For all those guys that think all vaginas are magical I got news for y’all. Some of them are awful. When I was young I thought all Asian girls took care of themselves down there. Then my world came crashing down. I met this girl at a club. She was drunk and I figure drunk chicks make mistakes and well lets be honest, I’m a big fucking mistake.
Anyways, i take this drunk mess to my place. Its getting totally hot but as clothes started coming off, it started to smell more. Once she was fully naked i realized where the smell was coming from.
I don’t mind hair on a vagina but when it looks like a brillo pad, I’m not gonna be turned on. To add to that it smelled like this girl jogged a marathon inside this club. When it comes to sex, I’m the type to make sure the girl is having a good time. Usually that means going down on the broad but this one I was not gonna just go head first into her trash dumpster smelling cunt.
So she is going down on me I’m trying to figure out how imma go down on her without throwing up. She tells me she likes to have the lights on because she is a visual person. Well there goes the holding your nose technique I thought.
I could have been an asshole and be like do u douche with toilet water?
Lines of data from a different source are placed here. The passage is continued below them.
Import FloatFacts TextFacts ParserFacts MarkerFacts StreamFacts.

(** C4, as the claim states it, fails: of the fraction [.789] the parser
    keeps [.78], and a fraction of one digit it drops, so the elapsed time
    is neither [0*3600 + 0*60 + 1 + 0.789] nor [0*3600 + 0*60 + 1 + 0.5]. *)
Lemma fraction_past_two_digits_is_dropped :
  (exists ev,
     parse_ffmpeg_progress "time=00:00:01.789" zero = Py.Ok (Some ev) /\
     eqb (current_time ev)
         (add (of_int (0 * 3600 + 0 * 60 + 1)) (literal 789 (-3))) = false /\
     current_time ev = add (of_int 1) (literal 78 (-2))) /\
  (exists ev,
     parse_ffmpeg_progress "time=00:00:01.5 bitrate=N/A" zero
     = Py.Ok (Some ev) /\
     eqb (current_time ev)
         (add (of_int (0 * 3600 + 0 * 60 + 1)) (literal 5 (-1))) = false /\
     current_time ev = of_int 1).
Proof.
  split; eexists; (split; [vm_compute; reflexivity|]);
    split; vm_compute; reflexivity.
Qed.

(** C4 (amended): a line whose first [time=] opens a marker
    [time=HH:MM:SS.ff], whatever precedes and follows it, yields a fragment
    whose [current_time] is [hours*3600 + minutes*60 + seconds + c/100] with
    [c] the number of the first two fractional digits (further digits are
    dropped); a fraction of one digit counts for nothing; when the marker
    is [time=12:34:56.78] the result is the float
    [12*3600 + 34*60 + 56.78]. *)
Theorem marker_elapsed_time :
  (forall (pre rest : string) (h1 h2 m1 m2 s1 s2 f1 f2 : ascii) (td : float),
     isdigit h1 = true -> isdigit h2 = true -> isdigit m1 = true ->
     isdigit m2 = true -> isdigit s1 = true -> isdigit s2 = true ->
     isdigit f1 = true -> isdigit f2 = true ->
     contains "time=" pre = false ->
     exists ev,
       parse_ffmpeg_progress
         (pre ++ time_marker h1 h2 m1 m2 s1 s2 f1 f2 ++ rest) td
       = Py.Ok (Some ev) /\
       current_time ev
       = marker_seconds (two h1 h2) (two m1 m2) (two s1 s2) (two f1 f2)) /\
  (forall (pre rest : string) (h1 h2 m1 m2 s1 s2 f1 : ascii) (td : float),
     isdigit h1 = true -> isdigit h2 = true -> isdigit m1 = true ->
     isdigit m2 = true -> isdigit s1 = true -> isdigit s2 = true ->
     isdigit f1 = true ->
     contains "time=" pre = false ->
     fst (span isdigit rest) = "" ->
     exists ev,
       parse_ffmpeg_progress
         (pre ++ "time=" ++ pair_of h1 h2 ++ ":" ++ pair_of m1 m2 ++ ":"
          ++ pair_of s1 s2 ++ "." ++ String f1 rest) td
       = Py.Ok (Some ev) /\
       current_time ev
       = marker_seconds (two h1 h2) (two m1 m2) (two s1 s2) 0) /\
  (forall (pre rest : string) (td : float),
     contains "time=" pre = false ->
     exists ev,
       parse_ffmpeg_progress (pre ++ "time=12:34:56.78" ++ rest) td
       = Py.Ok (Some ev) /\
       current_time ev = add (of_int (12 * 3600 + 34 * 60)) (literal 5678 (-2))).
Proof.
  assert (General :
    forall (pre rest : string) (h1 h2 m1 m2 s1 s2 f1 f2 : ascii) (td : float),
     isdigit h1 = true -> isdigit h2 = true -> isdigit m1 = true ->
     isdigit m2 = true -> isdigit s1 = true -> isdigit s2 = true ->
     isdigit f1 = true -> isdigit f2 = true ->
     contains "time=" pre = false ->
     exists ev,
       parse_ffmpeg_progress
         (pre ++ time_marker h1 h2 m1 m2 s1 s2 f1 f2 ++ rest) td
       = Py.Ok (Some ev) /\
       current_time ev
       = marker_seconds (two h1 h2) (two m1 m2) (two s1 s2) (two f1 f2)).
  { intros pre rest h1 h2 m1 m2 s1 s2 f1 f2 td
           Hh1 Hh2 Hm1 Hm2 Hs1 Hs2 Hf1 Hf2 Hpre.
    pose proof (match_time_marker h1 h2 m1 m2 s1 s2 f1 f2 rest
                  Hh1 Hh2 Hm1 Hm2 Hs1 Hs2 Hf1 Hf2) as Hm.
    apply search_here in Hm.
    assert (Hs : Re.search Re.match_time
                   (pre ++ time_marker h1 h2 m1 m2 s1 s2 f1 f2 ++ rest)
                 = Some (pair_of h1 h2, pair_of m1 m2, pair_of s1 s2,
                         String f1 (String f2 (fst (span isdigit rest))))).
    { rewrite <- Hm. exact (search_skip pre _ Hpre). }
    destruct (parse_marker _ td _ _ _ _ Hs)
      as (a1 & a2 & b1 & b2 & c1 & c2 & f & g' &
          _ & _ & _ & _ & _ & _ & _ & _ & E1 & E2 & E3 & E4 & _ & _ & Heq).
    injection E1 as <- <-. injection E2 as <- <-. injection E3 as <- <-.
    eexists. split; [exact Heq|]. reflexivity. }
  split; [exact General|]. split.
  {
    intros pre rest h1 h2 m1 m2 s1 s2 f1 td
           Hh1 Hh2 Hm1 Hm2 Hs1 Hs2 Hf1 Hpre Hrest.
    pose proof (match_time_short_marker h1 h2 m1 m2 s1 s2 f1 rest
                  Hh1 Hh2 Hm1 Hm2 Hs1 Hs2 Hf1) as Hm.
    rewrite Hrest in Hm.
    apply search_here in Hm.
    assert (Hs : Re.search Re.match_time
                   (pre ++ "time=" ++ pair_of h1 h2 ++ ":" ++ pair_of m1 m2
                    ++ ":" ++ pair_of s1 s2 ++ "." ++ String f1 rest)
                 = Some (pair_of h1 h2, pair_of m1 m2, pair_of s1 s2,
                         String f1 "")).
    { rewrite <- Hm. exact (search_skip pre _ Hpre). }
    destruct (parse_marker _ td _ _ _ _ Hs)
      as (a1 & a2 & b1 & b2 & c1 & c2 & f & g' &
          _ & _ & _ & _ & _ & _ & _ & _ & E1 & E2 & E3 & E4 & _ & _ & Heq).
    injection E1 as <- <-. injection E2 as <- <-. injection E3 as <- <-.
    eexists. split; [exact Heq|]. reflexivity. }
  intros pre rest td Hpre.
  destruct (General pre rest "1" "2" "3" "4" "5" "6" "7" "8" td)%char
    as (ev & Hev & Hct); try reflexivity; [exact Hpre|].
  exists ev. split; [exact Hev|]. rewrite Hct. vm_compute. reflexivity.
Qed.

Lemma marker_elapsed_time_witness :
  contains "time=" "frame=  100 fps= 30 q=28.0 size=     256kB " = false /\
  exists ev,
    parse_ffmpeg_progress
      ("frame=  100 fps= 30 q=28.0 size=     256kB "
       ++ "time=12:34:56.78" ++ " bitrate= 209.7kbits/s speed=2.0x")
      (of_int 100)
    = Py.Ok (Some ev) /\
    current_time ev = add (of_int (12 * 3600 + 34 * 60)) (literal 5678 (-2)).
Proof.
  split; [reflexivity|].
  apply (proj2 (proj2 marker_elapsed_time)). reflexivity.
Defined.

(** C5, as the claim states it, fails: on the structured stream the percent
    is capped at 100 and nothing more, so a line with a negative time gives
    an event with a percent below 0. *)
Lemma structured_stream_percent_below_zero :
  exists ev rd,
    read_stdout (Some quiet_sink) (of_int 100) ["out_time=00:00:-5.000000"]
      new_reader = (rd, Py.Ok tt) /\
    delivered rd = [ev] /\
    percent ev = of_scaled true 5 0 /\
    leb zero (percent ev) = false.
Proof.
  eexists _, _. split; [vm_compute; reflexivity|].
  split; [reflexivity|]. split; reflexivity.
Qed.

(** C5 (amended): every fragment of [parse_ffmpeg_progress], for every line
    and every total duration, has its percent in [0, 100]; so has the
    percent that [create_progress_bar] draws, whatever it is given; the
    events of the structured stream are never above 100. *)
Theorem percent_is_clamped :
  (forall (line : string) (td : float) (ev : ConversionProgress),
     parse_ffmpeg_progress line td = Py.Ok (Some ev) ->
     in_0_100 (percent ev)) /\
  (forall p : float, in_0_100 (create_progress_bar_percent p)) /\
  (forall (cb : option Sink) (td : float) (lines : list string),
     List.Forall capped
       (delivered (fst (read_stdout cb td lines new_reader)))).
Proof.
  split; [|split].
  - intros line td ev Hp.
    destruct (Re.search Re.match_time line) as [[[[g1 g2] g3] g4]|] eqn:Hs.
    + destruct (parse_marker line td g1 g2 g3 g4 Hs)
        as (h1 & h2 & m1 & m2 & s1 & s2 & f & g' &
            _ & _ & _ & _ & _ & _ & _ & _ & _ & _ & _ & _ & Hsm & Hr & Heq).
      rewrite Heq in Hp. injection Hp as <-. simpl percent.
      unfold percent_of. destruct (gtb td zero) eqn:Htd.
      * apply percent_range; [exact Hr|exact (small_is_finite _ _ Hsm)|exact Htd].
      * split; reflexivity.
    + unfold parse_ffmpeg_progress in Hp. rewrite Hs in Hp. discriminate.
  - intros p. apply clamp_range.
  - intros cb td lines.
    apply (read_stdout_capped cb td lines new_reader).
    split; [constructor|discriminate].
Qed.

Lemma percent_is_clamped_witness :
  exists ev,
    parse_ffmpeg_progress "time=00:02:00.00 speed=1.0x" (of_int 100)
    = Py.Ok (Some ev) /\
    in_0_100 (percent ev).
Proof.
  eexists. split; [vm_compute; reflexivity|].
  apply (proj1 percent_is_clamped
           "time=00:02:00.00 speed=1.0x" (of_int 100)).
  vm_compute. reflexivity.
Defined.

(** C6: when the total duration is 0, every fragment of the parser keeps
    the placeholder percent [0] and the empty ETA, on the diagnostic stream
    as well, and the reader of the structured stream hands no event at all
    to the sink. *)
Theorem unknown_duration_reports_nothing :
  forall td : float, is_zero td = true ->
    (forall (line : string) (ev : ConversionProgress),
       parse_ffmpeg_progress line td = Py.Ok (Some ev) -> unpopulated ev) /\
    (forall (cb : option Sink) (stderr : option (list string)),
       Forall unpopulated (delivered (snd (read_stderr cb td stderr)))) /\
    (forall (cb : option Sink) (lines : list string),
       delivered (fst (read_stdout cb td lines new_reader)) = []).
Proof.
  intros td Hz. pose proof (is_zero_not_gtb td Hz) as Htd.
  split; [|split].
  - intros line ev. apply parse_unknown. exact Htd.
  - intros cb [lines|]; simpl; [|constructor].
    apply read_stderr_lines_unknown; [exact Htd|constructor].
  - intros cb lines.
    destruct (read_stdout_unknown cb td lines new_reader Htd eq_refl)
      as (r & ->). reflexivity.
Qed.

Lemma unknown_duration_reports_nothing_witness :
  is_zero zero = true /\
  delivered
    (fst (read_stdout (Some (fun _ _ => Py.Ok tt)) zero
            ["out_time=00:00:10.000000"; "speed=2.0x"] new_reader)) = [].
Proof.
  split; [reflexivity|].
  apply (proj2 (proj2 (unknown_duration_reports_nothing zero eq_refl))).
Defined.



(** C8 (the code breaks it): on the structured stream the hour field is
    turned into an [int] of any size, and adding the float of the seconds to
    it raises [OverflowError], which [except (ValueError, IndexError)] lets
    through: the loop over the stream ends there.  (The parser of the
    diagnostic stream raises nothing, whatever the line.) *)
Theorem hostile_out_time_aborts_the_stream :
  (forall (cb : option Sink) (td : float) (rd : Reader)
          (rest : list string),
     read_stdout cb td (hostile_line :: rest) rd
     = (rd, Py.Raise (Py.Exn Py.OverflowError
                        "int too large to convert to float"))) /\
  (forall (line : string) (td : float),
     exists r, parse_ffmpeg_progress line td = Py.Ok r).
Proof.
  split; [|exact parse_total].
  intros cb td rd rest. cbn [read_stdout].
  assert (H : stdout_line cb td hostile_line rd
              = (rd, Py.Raise (Py.Exn Py.OverflowError
                                 "int too large to convert to float"))).
  { unfold stdout_line. change (startswith "out_time=" hostile_line) with true.
    cbv iota. unfold on_out_time.
    replace (value_of hostile_line)
      with (Py.Ok (String "1" (zeros 400) ++ ":00:00")%string)
      by (vm_compute; reflexivity).
    replace (nonempty _ && negb (String.eqb _ "N/A"))%bool with true
      by (vm_compute; reflexivity).
    replace (out_time_progress (bool_decide (is_Some cb)) td
               (String "1" (zeros 400) ++ ":00:00"))
      with (@Py.Raise (option ConversionProgress)
              (Py.Exn Py.OverflowError "int too large to convert to float")).
    - reflexivity.
    - unfold out_time_progress.
      replace (split ":" (String "1" (zeros 400) ++ ":00:00"))
        with [String "1" (zeros 400); "00"; "00"] by (vm_compute; reflexivity).
      vm_compute. reflexivity. }
  rewrite H. reflexivity.
Qed.

(** * The conversion of one file *)

Module OrchestratorFacts.

(** The probe returns the duration of the spec and raises nothing. *)
Lemma get_video_duration_eq (w : World) (input_file : string) (st : State) :
  get_video_duration w input_file st
  = (Py.Ok (probe_spec
              (run w (ffprobe_command (get_ffprobe_path w (fs st))
                        input_file))),
     with_command
       (ffprobe_command (get_ffprobe_path w (fs st)) input_file) st).
Proof.
  unfold get_video_duration, probe_attempt, probe_spec. f_equal.
  destruct (run w _) as [[rc out]|e]; [|reflexivity].
  cbn [Py.bind].
  destruct rc as [|p|p]; [|reflexivity|reflexivity].
  cbn [Z.eqb andb].
  destruct (nonempty (strip out)).
  - destruct (float_of_str (strip out)); reflexivity.
  - destruct (float_of_str (strip out)); reflexivity.
Qed.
But I thought against it because That would have shut down the cock train. Destination, stank cooch.
So I suggested we do the good ole 69 position. She sucked dick like she was running out of air and my balls are the only source of oxygen. She even made gagging noises. How sweet of her. While this was going on, I was on the other end just reluctant. I held my breathe and went to her downtown la skid row district. She seemed to like it a lot but being that I smoke cigs it was a bit tough for me. Can’t hold my breathe for that long.
After about 10 minutes of this, we went into fucking. All I can smell was her awful baby maker. She came up to kiss me and then told me my breathe stank.
She stopped what she was doing. She is trying to flip this shit on me. I wasn’t having any of it. I was like um you made me lick your national geographic vagina and now you this its my bad hygiene? She got off of me and started getting dressed. She was cussing me out. Me being captain mature called her dumpster pussy. She got mad and stormed out.
If you are reading this miss stankonia I apologize. I hope u get that horrible odor problem fixed.